Second – The conflict that pre-dated this email is between students doing a group final in which the entire group has argued this person was an absentee member except on the first session. At least one of the group members forwarded an email from the student who in which she also admits this but believes that their topic, LBT Chicana poets, was “her idea” and thus she has “contributed to the process.” In the same email, she points out that she volunteered to do the presentation in class and needs them to send her the presentation so she can “do her part.” They refused; she email bombed my email account from Sunday night until Monday morning demanding I do something about her group and give her a free pass on the final.

This is why I hate group work and actively refuse to let them do it. Unfortunately, this term I had no choice b/c the section has been expanded as part of the budget crisis to ensure more students can take the intro courses at once so fewer sections have to be offered. (Fewer sections = fewer paid grad students or adjuncts.) To mediate this, I made all of the groups sign an agreement that they would abide by an average of the grades each member gave the others (along with an accompanying explanation as to how that grade was derived) and a presentation grade for the group based on the basic criteria for a final in the course outlined on the syllabus.

My first inclination is to write the student back:

Dear Student,

I am teaching homosexuality, tho not in the way that you likely mean, and certainly not well if this is the way you have chosen to get out of class. The title of the course and the syllabus should have indicated the content of the course to you, ie that we would be learning about homosexuality, which in turn requires me to teach it.

If I were capable of washing out your brain, I would have a much higher paying job in Public Relations or perhaps working for the government in a less morally repugnant position than the one you have currently put me in to escape your own failure to work cooperatively with your final presentation team.

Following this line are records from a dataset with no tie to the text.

Lemma top_cargos_all_witness :
  top_cargos df_exemplo 5 ≡ₚ salario_cargo df_exemplo.
Proof.
  destruct (top_cargos_all df_exemplo 5) as [Hperm _]; [vm_compute; lia|exact Hperm].
Defined.

(** ** The country-year aggregate, continued *)

Lemma df_anim_grupos countries_get (ds : DataFrame) :
  df_anim countries_get ds
    = inr (linha_do_grupo countries_get ds <$> media_ano_pais ds).
Proof.
  unfold df_anim. apply apply_rows_pure.
  intros [k m] Hg. rewrite media_ano_pais_Permutation in Hg.
  apply (elem_of_groupby_mean _ _ sorted_par_Permutation) in Hg as [Hk ->].
  unfold linha_de_anim, getitem. simpl.
  by rewrite (media_global_lookup ds (fst k) (ano_of_ano_pais ds k Hk)).
Qed.

Lemma length_media_ano_pais (ds : DataFrame) :
  length (media_ano_pais ds) = length (unique (ano_pais <$> ds)).
Proof.
  rewrite media_ano_pais_Permutation. unfold groupby_mean.
  by rewrite length_fmap, sorted_par_Permutation.
Qed.

Lemma chave_linha_do_grupo countries_get (ds : DataFrame)
    (gs : list (Z * string * Q)) :
  (λ row, (a_ano row, a_residencia_iso3 row))
    <$> (linha_do_grupo countries_get ds <$> gs) = fst <$> gs.
Proof.
  rewrite <- list_fmap_compose. induction gs as [|[[a p] m] gs IH]; [done|].
  rewrite !fmap_cons, IH. reflexivity.
Qed.

(** X12. On every frame of the data model the country-year aggregate is
    built without a [KeyError]; its rows come in descending order of mean
    salary, and their (year, country) keys are pairwise distinct and are
    exactly the pairs that occur in the frame: one row per pair. *)
Theorem df_anim_sorted (countries_get : string → option country) (ds : DataFrame) :
  ∃ rows, df_anim countries_get ds = inr rows
    ∧ StronglySorted (λ r1 r2, (a_usd r2 <= a_usd r1)%Q) rows
    ∧ NoDup ((λ row, (a_ano row, a_residencia_iso3 row)) <$> rows)
    ∧ (∀ k, k ∈ (λ row, (a_ano row, a_residencia_iso3 row)) <$> rows
            ↔ k ∈ ano_pais <$> ds)
    ∧ length rows = length (unique (ano_pais <$> ds)).
Proof.
  eexists. split; [apply df_anim_grupos|]. split; [|split; [|split]].
  - apply StronglySorted_fmap with
      (R1 := λ a b : Z * string * Q, Qle_bool (snd b) (snd a) = true).
    { intros a b H. simpl. by apply Qle_bool_iff. }
    unfold media_ano_pais. apply ordenar_sorted.
    + intros a b. rewrite !Qle_bool_iff.
      destruct (Qlt_le_dec (snd a) (snd b)); [right; by apply Qlt_le_weak|by left].
    + intros a b c. rewrite !Qle_bool_iff. intros ? ?. by eapply Qle_trans.
  - rewrite chave_linha_do_grupo, fst_media_ano_pais. apply NoDup_unique.
  - intros k. by rewrite chave_linha_do_grupo, fst_media_ano_pais, elem_of_unique.
  - by rewrite length_fmap, length_media_ano_pais.
Qed.

(** X13. The dict of yearly means has exactly the years of the frame as
    keys: looking up a year of the frame gives the mean salary of that
    year's rows, and looking up any other year raises [KeyError]. *)
Theorem media_global_getitem (ds : DataFrame) (a : Z) :
  getitem (media_global ds) a
  = if decide (a ∈ ano <$> ds) then inr (mean (usd <$> grupo ano a ds))
    else inl KeyError.
Proof.
  unfold getitem. destruct (decide (a ∈ ano <$> ds)) as [Hin|Hnin].
  - by rewrite media_global_lookup.
  - unfold media_global. rewrite not_elem_of_list_to_map_1; [done|].
    by rewrite fst_groupby_mean, sorted_Z_Permutation, elem_of_unique.
Qed.

(** ** The script and the page *)

Lemma vazio_true (df : DataFrame) : vazio df = true → df = [].
Proof. by destruct df. Qed.

Lemma vazio_spec (df : DataFrame) : vazio df = bool_decide (df = []).
Proof. by destruct df. Qed.

Lemma cargo_frequente_idxmax (dff : DataFrame) c :
  idxmax (value_counts (cargo <$> dff)) = inr c → cargo_frequente dff = c.
Proof.
  unfold idxmax, cargo_frequente.
  destruct (value_counts (cargo <$> dff)); [done|]. by intros [= ->].
Qed.

Lemma graficos_gerais_run (dff : DataFrame) top_n bins p :
  graficos_gerais dff top_n bins p = (inr tt, p ++ pagina_graficos dff top_n bins).
Proof.
  unfold pagina_graficos. destruct (vazio dff) eqn:Hv.
  - apply vazio_true in Hv as ->. by rewrite app_nil_r.
  - apply graficos_gerais_nonempty. by intros ->.
Qed.

Lemma secao_cientistas_run countries_get (dff : DataFrame) p :
  secao_cientistas countries_get dff p
  = (inr tt, p ++ pagina_cientistas countries_get dff).
Proof.
  unfold secao_cientistas, pagina_cientistas.
  destruct (vazio dff); simpl.
  { by rewrite app_nil_r. }
  cbv [mbind St_bind lift emit].
  destruct (vazio (df_ds dff)); simpl; [done|].
  rewrite df_anim_grupos. by rewrite <- app_assoc.
Qed.

(** The script leaves on the page what [pagina] describes, after whatever
    was there, and ends without an exception. *)
Lemma app_run countries_get (df : DataFrame) (ui : sessao) p :
  app countries_get df ui p = (inr tt, p ++ pagina countries_get df ui).
Proof.
  unfold app, pagina.
  set (dff := df_filtrado df (selecao_de df ui)).
  assert (∃ m1 m2 m3 m4, metricas dff = inr (m1, m2, m3, m4)
            ∧ pagina_metricas dff
              = [ metric "Salário médio" m1; metric "Salário máximo" m2;
                  metric "Total de registros" m3;
                  metric "Cargo mais frequente" m4 ])
    as (m1 & m2 & m3 & m4 & Hmet & Hpag).
  { unfold pagina_metricas. destruct (vazio dff) eqn:Hv.
    - apply vazio_true in Hv as ->. by do 4 eexists.
    - destruct (metricas_nonempty dff) as (c & Hc & Hmet); [by intros ->|].
      rewrite (cargo_frequente_idxmax dff c Hc). by do 4 eexists. }
  cbv [mbind St_bind lift emit]. rewrite Hmet, Hpag.
  rewrite graficos_gerais_run, secao_cientistas_run.
  simpl. by rewrite <- !app_assoc.
Qed.

(** X15. The finished page always shows exactly four metrics; it shows no
    chart when the filtered frame is empty, three charts when the frame has
    rows but none of a Data Scientist, and four charts otherwise. *)
Theorem app_chart_count (countries_get : string → option country)
    (df : DataFrame) (ui : sessao) :
  let dff := df_filtrado df (selecao_de df ui) in
  let page := snd (app countries_get df ui []) in
  length (filter e_metrica page) = 4%nat
  ∧ length (filter e_grafico page)
    = if vazio dff then 0%nat else if vazio (df_ds dff) then 3%nat else 4%nat.
Proof.
  intros dff page. unfold page. rewrite app_run. simpl. fold dff.
  unfold pagina. fold dff.
  unfold pagina_metricas, pagina_graficos, pagina_cientistas.
  destruct (vazio dff); [done|]. by destruct (vazio (df_ds dff)).
Qed.

(** X16. The page always ends with the data table, which holds the first
    1000 rows of the filtered frame, and all of them when there are no more
    than 1000. *)
Theorem app_table_capped (countries_get : string → option country)
    (df : DataFrame) (ui : sessao) :
  let dff := df_filtrado df (selecao_de df ui) in
  ∃ rows, last (snd (app countries_get df ui [])) = Some (dataframe rows)
    ∧ rows `prefix_of` dff
    ∧ length rows = (1000 `min` length dff)%nat
    ∧ ((length dff ≤ 1000)%nat → rows = dff).
Proof.
  intros dff. exists (take 1000 dff). split; [|split; [|split]].
  - rewrite app_run. unfold pagina, snd. fold dff.
    rewrite !app_assoc. by rewrite last_app.
  - apply prefix_take.
  - apply length_take.
  - apply take_ge.
Qed.

(** X17. When the filtered frame has at least one Data Scientist row, the
    Data Scientist section writes its subheader followed by one animated
    chart, whose data is the non-empty country-year aggregate. *)
Theorem secao_cientistas_chart (countries_get : string → option country)
    (dff : DataFrame) (p : list elemento) :
  df_ds dff ≠ [] →
  ∃ rows, df_anim countries_get (df_ds dff) = inr rows ∧ rows ≠ []
    ∧ secao_cientistas countries_get dff p
      = (inr tt, p ++ [ subheader "Cientistas de Dados";
                        plotly_chart (fig_bar_anim rows) ]).
Proof.
  intros Hds. eexists. split; [apply df_anim_grupos|]. split.
  - intros Hnil%(f_equal length).
    rewrite length_fmap, length_media_ano_pais in Hnil.
    by destruct (df_ds dff).
  - rewrite secao_cientistas_run. unfold pagina_cientistas.
    assert (dff ≠ []) as Hne by (intros ->; by apply Hds).
    by rewrite (vazio_false _ Hne), (vazio_false _ Hds).
Qed.

Lemma secao_cientistas_chart_witness :
  ∃ rows, df_anim countries_exemplo (df_ds df_exemplo) = inr rows ∧ rows ≠ []
    ∧ secao_cientistas countries_exemplo df_exemplo []
      = (inr tt, [ subheader "Cientistas de Dados";
                   plotly_chart (fig_bar_anim rows) ]).
Proof.
  apply (secao_cientistas_chart countries_exemplo df_exemplo []).
  vm_compute. discriminate.
Defined.

(** ** Country enrichment, any code *)

(** X18. For a code of any length that the country table does not hold,
    the display name is the code itself and the abbreviation is the prefix
    of the code of at most two characters: the whole code when it is
    shorter than two. *)
Theorem obter_pais_info_fallback (countries_get : string → option country)
    (code : string) :
  countries_get code = None →
  fst (obter_pais_info countries_get code) = code
  ∧ String.prefix (snd (obter_pais_info countries_get code)) code = true
  ∧ String.length (snd (obter_pais_info countries_get code))
    = (2 `min` String.length code)%nat.
Proof.
  intros Hnone. unfold obter_pais_info. rewrite Hnone. simpl.
  split; [done|].
  destruct code as [|a [|b code]]; simpl.
  - done.
  - by destruct (Ascii.ascii_dec a a).
  - destruct (Ascii.ascii_dec a a); [|done].
    destruct (Ascii.ascii_dec b b); [|done]. by destruct code.
Qed.

Lemma obter_pais_info_fallback_witness :
  fst (obter_pais_info countries_exemplo "X") = "X"
  ∧ String.prefix (snd (obter_pais_info countries_exemplo "X")) "X" = true
  ∧ String.length (snd (obter_pais_info countries_exemplo "X"))
    = (2 `min` String.length "X")%nat.
Proof. apply (obter_pais_info_fallback countries_exemplo "X"). reflexivity. Defined.

(** ** Figure layout *)

(** X19. [padronizar_layout] raises [ValueError] exactly when the height is
    below 10 or the title position lies outside the interval from 0 to 1,
    which the arguments the script passes (height 400, default position)
    never are.  Otherwise it keeps the data of the figure, assigns only the
    ten layout properties it names and leaves every other property as it
    was; and applying it again gives what the later call alone would give:
    in particular it is idempotent. *)
Theorem padronizar_layout_spec (fig : figure) (altura : option Z)
    (titulo_x : option Q) :
  (padronizar_layout fig altura titulo_x = inl ValueError
   ↔ (default 400 altura < 10)%Z
     ∨ ¬ (0 <= default (5 # 100) titulo_x <= 1)%Q)
  ∧ (∃ fig', padronizar_layout fig (Some 400%Z) None = inr fig')
  ∧ ∀ fig', padronizar_layout fig altura titulo_x = inr fig' →
      fig_data fig' = fig_data fig
      ∧ (∀ k, k ∉ propriedades_padronizadas →
           fig_layout fig' !! k = fig_layout fig !! k)
      ∧ fig_layout fig' !! "height" = Some (v_int (default 400%Z altura))
      ∧ fig_layout fig' !! "title.x"
        = Some (v_num (default (5 # 100)%Q titulo_x))
      ∧ (∀ altura' titulo_x',
           padronizar_layout fig' altura' titulo_x'
           = padronizar_layout fig altura' titulo_x')
      ∧ padronizar_layout fig' altura titulo_x = inr fig'.
Proof.
  assert (∀ x : Q, negb (Qle_bool 0 x && Qle_bool x 1) = true
                   ↔ ¬ (0 <= x <= 1)%Q) as Hx.
  { intros x. rewrite negb_true_iff, andb_false_iff.
    rewrite <- !not_true_iff_false, !Qle_bool_iff. split; [tauto|].
    intros Hout.
    destruct (Qlt_le_dec x 0) as [H0|H0]; [left; by apply Qlt_not_le|].
    destruct (Qlt_le_dec 1 x) as [H1|H1]; [right; by apply Qlt_not_le|].
    exfalso. by apply Hout. }
  assert (∀ f a t f', padronizar_layout f a t = inr f' →
            ∀ a' t', padronizar_layout f' a' t' = padronizar_layout f a' t') as Hagain.
  { intros f a t f'. unfold padronizar_layout.
    destruct (decide (default 400 a < 10)%Z); [done|].
    destruct (negb _); [done|]. intros [= <-] a' t'.
    destruct (decide (default 400 a' < 10)%Z); [done|].
    destruct (negb _); [done|]. simpl. do 2 f_equal.
    apply map_eq. intros k. rewrite !lookup_insert. repeat case_decide; done. }
  split; [|split].
  - unfold padronizar_layout.
    destruct (decide (default 400 altura < 10)%Z) as [Hh|Hh]; [by split; auto|].
    destruct (negb _) eqn:Hneg.
    + split; [|done]. intros _. right. by apply Hx.
    + split; [done|]. intros [?|Hout]; [done|].
      apply Hx in Hout. congruence.
  - by eexists.
  - intros fig' Hrun. pose proof (Hagain _ _ _ _ Hrun) as Hag.
    split; [|split; [|split; [|split; [|split]]]]; try exact Hag.
    + revert Hrun. unfold padronizar_layout.
      destruct (decide _); [done|]. destruct (negb _); [done|]. by intros [= <-].
    + intros k Hk. revert Hrun. unfold padronizar_layout.
      destruct (decide _); [done|]. destruct (negb _); [done|]. intros [= <-].
      unfold propriedades_padronizadas in Hk. simpl.
      rewrite !lookup_insert. repeat case_decide; try done; subst;
        exfalso; apply Hk; repeat (first [by left | right]).
    + revert Hrun. unfold padronizar_layout.
      destruct (decide _); [done|]. destruct (negb _); [done|]. intros [= <-].
      simpl. rewrite !lookup_insert. repeat case_decide; done.
    + revert Hrun. unfold padronizar_layout.
      destruct (decide _); [done|]. destruct (negb _); [done|]. intros [= <-].
      simpl. rewrite !lookup_insert. repeat case_decide; done.
    + by rewrite Hag.
Qed.

Lemma padronizar_layout_spec_witness :
  ∃ fig', padronizar_layout figura_exemplo (Some 400%Z) None = inr fig'
    ∧ fig_layout fig' !! "barmode" = Some (v_str "relative")
    ∧ fig_layout fig' !! "height" = Some (v_int 400).
Proof.
  destruct (padronizar_layout_spec figura_exemplo (Some 400%Z) None)
    as (_ & [fig' Hrun] & Hok).
  destruct (Hok fig' Hrun) as (_ & Hframe & Hheight & _).
  exists fig'. split; [exact Hrun|]. split; [|exact Hheight].
  rewrite Hframe; [reflexivity|].
  intros H. apply list_elem_of_In in H. vm_compute in H. intuition discriminate.
Defined.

As it is, I can only tell you that you will not be granted an incomplete on the basis of your request. However, in order to avoid the drawn out drama between yourself, your fellow students, and the homophobic administration, I will be happy to give you the C- you earned on the midterm and ignore the “F” your group unanimously gave you and the absence of a required final presentation either in a group or on your own.

sincerely

Your Professor

Sadly, I will be having a meeting with the girl and her father tomorrow morning (when I should be completing the grading for both classes and doing final pass overs of the thesis I have to read so I can turn in honors paper work before May graduation paper work is due). As is often the case at Pov U, the bulk of that meeting will be spent mediating homophobia instead of dealing with her performance. I remain unclear as to whether her homophobia starts and stops at raising the spectre of reverse discrimination to get out of her lack luster performance in the class or whether it is ultimately the reason for that performance. All I know is that I never get less tired of these moments when sexuality, race, or gender seem to be the easy fall back positions to mask intellectual failing. That and the fact that for all my negative reaction to this scribble, I still can’t help but feel like I failed to”teach homosexuality” to a person who clearly needed it more than many others in the class.

Any thoughts?

5 thoughts on “Teaching Homosexuality

  1. The only coherent thought in my mind is that there is no correlation between requesting an incomplete and disagreeing with the content and the purpose of a class.

    Incoherent thoughts:
    Too bad a student in college cannot think independently enough from her father.
    Too bad a student in college cannot study queer culture and ideas without purporting to being demoralized or even recruited.
    Too bad she doesn’t understand what the real world is.
    Your letter is so kind!
    She should engage with the class during class sessions and in individual assignments.
    I wonder whether you should meet with the student and the parent without another person — an ally — present.
    Unless I’m writing too late and it’s already happened?
    I would ask the student to conduct herself appropriately within an educational community.
    I would demand that the student treat you with more respect.
    I would offer to talk about the crisis she’s creating, refer her to people who might help her, and cut her off when and if the conversation is no longer productive.
    I would not negotiate beyond that.

  2. Ay ay ay. Condolences. I guess the meeting’s already happened – how did it go?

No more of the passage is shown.